### Work to be completed
Every line of the material below that holds the string "Some" should be copied.

○ ○ ○ ○ ○

Lemma storage_init_directory_failure_witness :
  exists o w',
    DetectionStorage.init "app/utils" "data"
      (Ext.set_faults [Some (ExternalError "Permission denied")] world0)
    = (Raise (ExternalError "Permission denied"), DetectionStorage.mk_St o w')
    /\ events w' = [MakeDirs "data"].
Proof.
  destruct (storage_init_directory_failure "app/utils" "data"
              (Ext.set_faults [Some (ExternalError "Permission denied")] world0)
              (ExternalError "Permission denied") []
              ltac:(apply not_elem_of_empty) eq_refl)
    as (o & w' & E & Hev & _).
  exists o, w'. auto.
Defined.

Lemma download_dataset_invalid_type_witness :
  exists d',
    DatasetDownloader.download_dataset "app/utils/dataset_downloader.py" walk0 relpath0
      "model" disk0
    = (JsonReply (mk_Response "error"
                    "Error creating dataset zip: Invalid dataset type: model") 400, d')
    /\ archives d' = ∅.
Proof.
  destruct (download_dataset_invalid_type "app/utils/dataset_downloader.py" walk0 relpath0
              "model" disk0
              ltac:(intros H%list_elem_of_In; simpl in H;
                    repeat (destruct H as [H|H]; [discriminate H|]); exact H)
              eq_refl eq_refl)
    as (d' & E & Ha & _).
  exists d'. auto.
Defined.

Lemma get_dataset_missing_source_witness :
  DatasetDownloader.get_dataset walk0 relpath0 downloader0 "original" disk0
  = (DatasetDownloader.Fail
       (DatasetDownloader.Exception
          "Error creating dataset zip: Source path app/static/datasets/original does not exist"),
     disk0).
Proof.
  exact (get_dataset_missing_source walk0 relpath0 downloader0 "original"
           "app/static/datasets/original" "original_dataset_" disk0
           ltac:(apply list_elem_of_In; simpl; auto)
           ltac:(unfold disk0; cbn [present]; intros H%elem_of_singleton; discriminate H)).
Defined.

Lemma get_dataset_archives_witness :
  exists d',
    DatasetDownloader.get_dataset walk0 relpath0 downloader0 "mission" disk0
    = (DatasetDownloader.Done
         (mk_FileResponse "app/static/mission_dataset_20240101_120000.zip"
            "application/zip" true "mission_dataset_20240101_120000.zip" cors_headers),
       d')
    /\ archives d' !! "app/static/mission_dataset_20240101_120000.zip"
       = Some [("app/static/datasets/mission/a.jpg", "a.jpg");
               ("app/static/datasets/mission/a.txt", "a.txt")].
Proof.
  destruct (get_dataset_archives walk0 relpath0 downloader0 "mission"
              "app/static/datasets/mission" "mission_dataset_" disk0
              ltac:(apply list_elem_of_In; simpl; auto)
              ltac:(cbn [present disk0]; apply elem_of_singleton; reflexivity)
              ltac:(constructor))
    as (d' & E & _ & Ha & _).
  exists d'. split; [exact E|]. rewrite Ha. apply lookup_insert_eq.
Defined.

Lemma get_dataset_partial_archive_witness :
  exists d',
    DatasetDownloader.get_dataset walk0 relpath0 downloader0 "mission"
      (mk_Disk {["app/static/datasets/mission"]} ∅ "20240101_120000"
         [None; None; Some (ExternalError "No space left on device")])
    = (DatasetDownloader.Fail
         (DatasetDownloader.Exception
            "Error creating dataset zip: No space left on device"), d')
    /\ archives d' !! "app/static/mission_dataset_20240101_120000.zip"
       = Some [("app/static/datasets/mission/a.jpg", "a.jpg")].
Proof.
  destruct (get_dataset_partial_archive walk0 relpath0 downloader0 "mission"
              "app/static/datasets/mission" "mission_dataset_"
              (mk_Disk {["app/static/datasets/mission"]} ∅ "20240101_120000"
                 [None; None; Some (ExternalError "No space left on device")])
              1%nat (ExternalError "No space left on device") []
              ltac:(apply list_elem_of_In; simpl; auto)
              ltac:(cbn [present disk0]; apply elem_of_singleton; reflexivity)
              eq_refl
              ltac:(vm_compute; lia))
    as (d' & E & _ & Ha).
  exists d'. auto.
Defined.

Lemma download_dataset_models_witness :
  exists r d',
    DatasetDownloader.download_dataset "app/utils/dataset_downloader.py" walk0 relpath0
      "object-detection" disk0
    = (FileReply r, d')
    /\ mimetype r = "application/zip"
    /\ archives d' !! sent_path r
       = Some [("app/static/models/a.jpg", "a.jpg"); ("app/static/models/a.txt", "a.txt")].
Proof.
  destruct (download_dataset_models "app/utils/dataset_downloader.py" walk0 relpath0 disk0
              ltac:(constructor))
    as (r & d' & E & Hm & _ & _ & Ha).
  exists r, d'. split; [exact E|]. split; [exact Hm | exact Ha].
Defined.

Lemma config_load_reads_integers_witness :
  exists c,
    Config.load {["FRAME_WIDTH" := "1280"; "FRAME_HEIGHT" := "720"; "FPS" := "0";
                  "PORT" := " 8_080 "; "IOU_THRESHOLD" := "4.5e-1"]} = Some c
    /\ Config.FRAME_WIDTH c = 1280
    /\ Config.FRAME_HEIGHT c = 720
    /\ Config.FPS c = 0.
Proof.
  destruct (config_load_reads_integers
              {["FRAME_WIDTH" := "1280"; "FRAME_HEIGHT" := "720"; "FPS" := "0";
                "PORT" := " 8_080 "; "IOU_THRESHOLD" := "4.5e-1"]}
              1280 720 0) as [Hiff Hval];
    [vm_compute; reflexivity | vm_compute; reflexivity | vm_compute; reflexivity
    | vm_compute; discriminate | vm_compute; discriminate | vm_compute; discriminate |].
  destruct (proj2 Hiff) as [c Hc].
  - split; [exists 8080; vm_compute; reflexivity|].
    split; exists tt; vm_compute; reflexivity.
  - exists c. split; [exact Hc | exact (Hval c Hc)].
Defined.

(** The import fails on a port, or on a threshold, that is no number. *)
Example config_load_malformed :
  Config.load {["PORT" := "abc"]} = None
  /\ Config.load {["CONFIDENCE_THRESHOLD" := "high"]} = None
  /\ Config.load {["IOU_THRESHOLD" := "0,45"]} = None
  /\ Config.load {["FPS" := "30.0"]} = None.
Proof. vm_compute. repeat split. Qed.

End MoreRuns.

○ ○ ○ ○ ○

### Result
      (Ext.set_faults [Some (ExternalError "Permission denied")] world0)
              (Ext.set_faults [Some (ExternalError "Permission denied")] world0)
       = Some [("app/static/datasets/mission/a.jpg", "a.jpg");
         [None; None; Some (ExternalError "No space left on device")])
       = Some [("app/static/datasets/mission/a.jpg", "a.jpg")].
                 [None; None; Some (ExternalError "No space left on device")])
       = Some [("app/static/models/a.jpg", "a.jpg"); ("app/static/models/a.txt", "a.txt")].
                  "PORT" := " 8_080 "; "IOU_THRESHOLD" := "4.5e-1"]} = Some c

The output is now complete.